The Jewish rabbi physician Maimonides in discussing his interpretation of the Jewish law in the Mishneh Torah said that everyone who found anyone missing a possession should have it returned to him. That included health which meant physicians had to treat all comers including those of different faith and ethnicity. He said “ On the basis of this reasoning, the art of medicine is given a very large role with respect to the virtues, the knowledge of God, and attaining true happiness. To study it diligently is among the greatest acts of worship.”

Religious medical scholars on ethics of the Jewish, Christian, and Islamic faiths have given a very large role with respect to the virtues, the knowledge of God, and attaining true happiness.  Al-Ṭabarī , Islamic and medical scholar, expanded upon Hippocrates incorporating Islamic principles found in the  Qur’an of dignity of the individual, charity, dutiful study of the healing arts, and faith playing a role in the formation of a good healer.
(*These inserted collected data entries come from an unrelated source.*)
(** X21: for a command whose arguments and flags are named otherwise
    than [__proto__], once the command is found, the parser has
    returned and the flag handlers have run, [handle] calls the
    [handle()] method on a fresh instance that has received, in this
    order, the parse result, for each argument up to the first spread the
    positional at its index ([undefined] when there is none) or, for the
    spread, the positionals from its index on, and for each flag its
    parsed value, [undefined] when the parse result holds none. *)
Theorem handle_populates_instance argv a0 rest (command : Command.t W)
  options s s2 :
  nth argv (heap s) [] = a0 :: rest ->
  String.prefix "-" a0 = false ->
  JsObject.get (commands (this s)) a0 = Some command ->
  parse (flags (this s)) rest (Some command) = inr options ->
  _executeGlobalFlagsHandlers options (Some command)
    (snd (log (EvParse rest (Some command)) (spliced argv s))) = (inr tt, s2) ->
  Forall (fun arg => CommandArg.name arg <> JsObject.proto)
    (Command.args command) ->
  Forall (fun f => CommandFlag.name f <> JsObject.proto)
    (Command.flags command) ->
  let assignments :=
    ("parsed", FParsed options)
      :: spec_arg_assignments options (Command.args command)
      ++ spec_flag_assignments options (Command.flags command) in
  let instance := assign_all assignments JsObject.empty in
  handle argv s = call_handle command instance (snd (new command s2)) /\
  (JsObject.get instance "handle" = None ->
   handle argv s =
   user (Command.handle command instance)
     (snd (log (EvHandle command instance) (snd (new command s2))))) /\
  (forall f, In f (Command.flags command) ->
     JsObject.get instance (CommandFlag.name f) =
     Some (FValue (options_get options (CommandFlag.name f)))) /\
  (forall f, In f (Command.flags command) ->
     CommandFlag.name f <> "_" ->
     JsObject.get instance (CommandFlag.name f) =
     Some (FValue
             match JsObject.get (named options) (CommandFlag.name f) with
             | Some value => value
             | None => VUndefined
             end)) /\
  (NoDup (map fst assignments) ->
   forall i arg,
     nth_error (Command.args command) i = Some arg ->
     spec_populated (Command.args command) i = true ->
     JsObject.get instance (CommandArg.name arg) =
     Some (FValue (spec_arg_value options arg i))) /\
  (forall i arg,
     is_spread arg = false -> List.length (positionals options) <= i ->
     spec_arg_value options arg i = VUndefined).
Proof.
  intros Ha Hp Hc Hparse Hflags Hargs Hfl assignments instance.
  assert (Hhandle :
            handle argv s = call_handle command instance (snd (new command s2))).
  { rewrite (handle_found argv a0 rest command) by assumption.
    rewrite (dispatch_returns _ _ _ options _ s2) by assumption.
    rewrite set_flags_spec, set_args_spec by assumption.
    unfold instance, assignments. simpl.
    now rewrite assign_all_app. }
  assert (Hflag : forall f, In f (Command.flags command) ->
            JsObject.get instance (CommandFlag.name f) =
            Some (FValue (options_get options (CommandFlag.name f)))).
  { intros f Hf. unfold instance, assignments.
    change (("parsed", FParsed options)
              :: spec_arg_assignments options (Command.args command)
              ++ spec_flag_assignments options (Command.flags command))
      with ((("parsed", FParsed options)
               :: spec_arg_assignments options (Command.args command))
              ++ spec_flag_assignments options (Command.flags command)).
    rewrite assign_all_app. apply get_assign_all_determined.
    + eexists. now apply in_spec_flag_assignments.
    + intros v' Hin. unfold spec_flag_assignments in Hin.
      apply in_map_iff in Hin as (f' & E & _). inversion E. reflexivity. }
  split; [exact Hhandle|]. split; [|split; [|split; [|split]]].
  - intros Hnone. rewrite Hhandle. unfold call_handle. rewrite Hnone.
    replace (JsObject.get instance JsObject.proto) with (@None Field);
      [reflexivity|].
    symmetry. apply get_assign_all_None; [reflexivity|].
    unfold assignments. simpl. intros [H|H]; [discriminate|].
    rewrite map_app in H. apply in_app_or in H as [H|H].
    + unfold spec_arg_assignments in H. rewrite map_map in H.
      apply in_map_iff in H as ([i arg] & E & Hin). simpl in E.
      apply filter_In in Hin as [Hin _]. apply in_combine_r in Hin.
      rewrite Forall_forall in Hargs. now apply (Hargs arg).
    + unfold spec_flag_assignments in H. rewrite map_map in H.
      apply in_map_iff in H as (f & E & Hin). simpl in E.
      rewrite Forall_forall in Hfl. now apply (Hfl f).
  - exact Hflag.
  - intros f Hf Hne. rewrite (Hflag f Hf). unfold options_get.
    apply String.eqb_neq in Hne. now rewrite Hne.
  - intros ND i arg Hnth Hpop. apply get_assign_all_NoDup; [assumption|].
    right. apply in_or_app. left. now apply in_spec_arg_assignments.
  - intros i arg Hs Hlen. unfold spec_arg_value. rewrite Hs.
    apply nth_error_None in Hlen. now rewrite Hlen.
Qed.

(** C3, as amended: the handlers [_executeGlobalFlagsHandlers] calls are
    those of the flags registered under a name other than [__proto__]
    whose parsed value is not [undefined] and, when a string or an array,
    not empty; they are called one after the other in the order of
    [Object.keys]: first the names that are array indices, by ascending
    index, then the other names in the order in which they were first
    registered; each is called with the value, the parse result and the
    command, which is absent on the path without a command name and the
    command found on the other. *)
Theorem global_flag_handlers_fire options (command : option (Command.t W)) s :
  let registry := flags (this s) in
  let fired := firing options registry in
  let r := _executeGlobalFlagsHandlers options command s in
  r = forEach fired (call_handler options command) s /\
  (forall name f,
     In (name, f) fired <->
     In name (JsObject.names registry) /\ name <> JsObject.proto /\
     JsObject.get registry name = Some f /\
     spec_fires (options_get options name)) /\
  map fst fired =
  filter (fun name => fires (options_get options name))
    (map snd (JsObject.sorted_indices registry)
       ++ filter JsObject.plain (JsObject.names registry)) /\
  StronglySorted JsObject.index_le (JsObject.sorted_indices registry) /\
  (forall n name,
     In (n, name) (JsObject.sorted_indices registry) <->
     In name (JsObject.names registry) /\
     JsObject.array_index name = Some n) /\
  (forall name n,
     JsObject.array_index name = Some n <->
     name = NilZero.string_of_uint (N.to_uint n) /\ (n < 4294967295)%N) /\
  (forall name,
     JsObject.plain name = true <->
     JsObject.array_index name = None /\ name <> JsObject.proto) /\
  (exists n,
     trace (snd r) =
     trace s ++ map (fun entry => flag_event options command (fst entry))
                  (firstn n fired) /\
     (fst r = inr tt -> firstn n fired = fired)) /\
  (forall name handler opts,
     JsObject.names (flags (this (snd (flag name handler opts s)))) =
     if in_dec string_dec name (JsObject.names registry)
     then JsObject.names registry
     else JsObject.names registry ++ [name]) /\
  (forall argv a0 rest s0,
     nth argv (heap s0) [] = a0 :: rest ->
     String.prefix "-" a0 = true ->
     handle argv s0 =
     (parsedOptions <- call_parse (flags (this s0)) (a0 :: rest) None ;;
      _executeGlobalFlagsHandlers parsedOptions None ;;
      ret VUndefined) s0) /\
  (forall argv a0 rest found s0,
     nth argv (heap s0) [] = a0 :: rest ->
     String.prefix "-" a0 = false ->
     JsObject.get (commands (this s0)) a0 = Some found ->
     handle argv s0 =
     (parsedOptions <- call_parse (flags (this s0)) rest (Some found) ;;
      _executeGlobalFlagsHandlers parsedOptions (Some found) ;;
      commandInstance <- new found ;;
      call_handle found
        (set_flags parsedOptions (Command.flags found)
           (set_args parsedOptions 0 (Command.args found)
              (JsObject.set commandInstance "parsed" (FParsed parsedOptions)))))
       (spliced argv s0)).
Proof.
  intros registry fired r.
  assert (Hr : r = forEach fired (call_handler options command) s)
    by apply _executeGlobalFlagsHandlers_firing.
  destruct (obj_keys_order registry) as (Hkeys & Hsorted & Hindices).
  split; [exact Hr|].
  split; [|split; [|split; [|split; [|split; [|split; [|split; [|split; [|split]]]]]]]].
  - intros name f. unfold fired, firing.
    rewrite filter_In, obj_in_entries, obj_in_keys, fires_spec. tauto.
  - unfold fired, firing. rewrite <- Hkeys, <- obj_entries_keys.
    induction (JsObject.entries registry) as [|[name f] entries IH];
      [reflexivity|].
    simpl. destruct (fires (options_get options name)); simpl;
      now rewrite IH.
  - exact Hsorted.
  - exact Hindices.
  - apply array_index_spec.
  - apply plain_spec.
  - rewrite Hr. apply forEach_call_handler_trace.
  - intros name handler opts. simpl. apply obj_names_set.
  - intros argv a0 rest s0. apply handle_without_command.
  - intros argv a0 rest found s0. apply handle_found.
Qed.


(** C6: when [argv[0]] names a registered command, [handle] leaves in the
    caller's array only its first element, whatever happens afterwards;
    the elements removed are what the parser is called with, and the other
    arrays are as before. *)
Theorem handle_splices_argv argv a0 rest (command : Command.t W) s :
  nth argv (heap s) [] = a0 :: rest ->
  String.prefix "-" a0 = false ->
  JsObject.get (commands (this s)) a0 = Some command ->
  let s' := snd (handle argv s) in
  nth argv (heap s') [] = [a0] /\
  (forall l, l <> argv -> nth l (heap s') [] = nth l (heap s) []) /\
  (exists later, trace s' = trace s ++ EvParse rest (Some command) :: later).
Proof.
  intros Ha Hp Hc s'. unfold s'.
  rewrite (handle_found argv a0 rest command) by assumption.
  destruct (dispatch_calls (flags (this s)) command rest (spliced argv s))
    as (_ & Hheap & _).
  rewrite Hheap. unfold spliced at 1 2. simpl. rewrite Ha. simpl.
  split; [|split].
  - apply nth_update_same. now apply (nth_allocated _ _ a0 rest).
  - intros l Hl. now apply nth_update_other.
  - apply (dispatch_parses_tail (flags (this s)) command rest (spliced argv s)).
Qed.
Christians are familiar with the parable of the Good Samaritan where Jesus tells the story of an abandoned injured man presumable a Jew on the road between Jericho and Jerusalem a place of frequent violence who was ignored by a Jewish priest and a Levite. Traditionally there was hatred between Samaritans and Jews but when a Samaritan encounters him he decides to render him aid and pays his expenses to recover in an inn. Jesus demonstrates charity when asked Who is my neighbor? The response is that all men are our neighbors (All men are a part of God’s loved creation?)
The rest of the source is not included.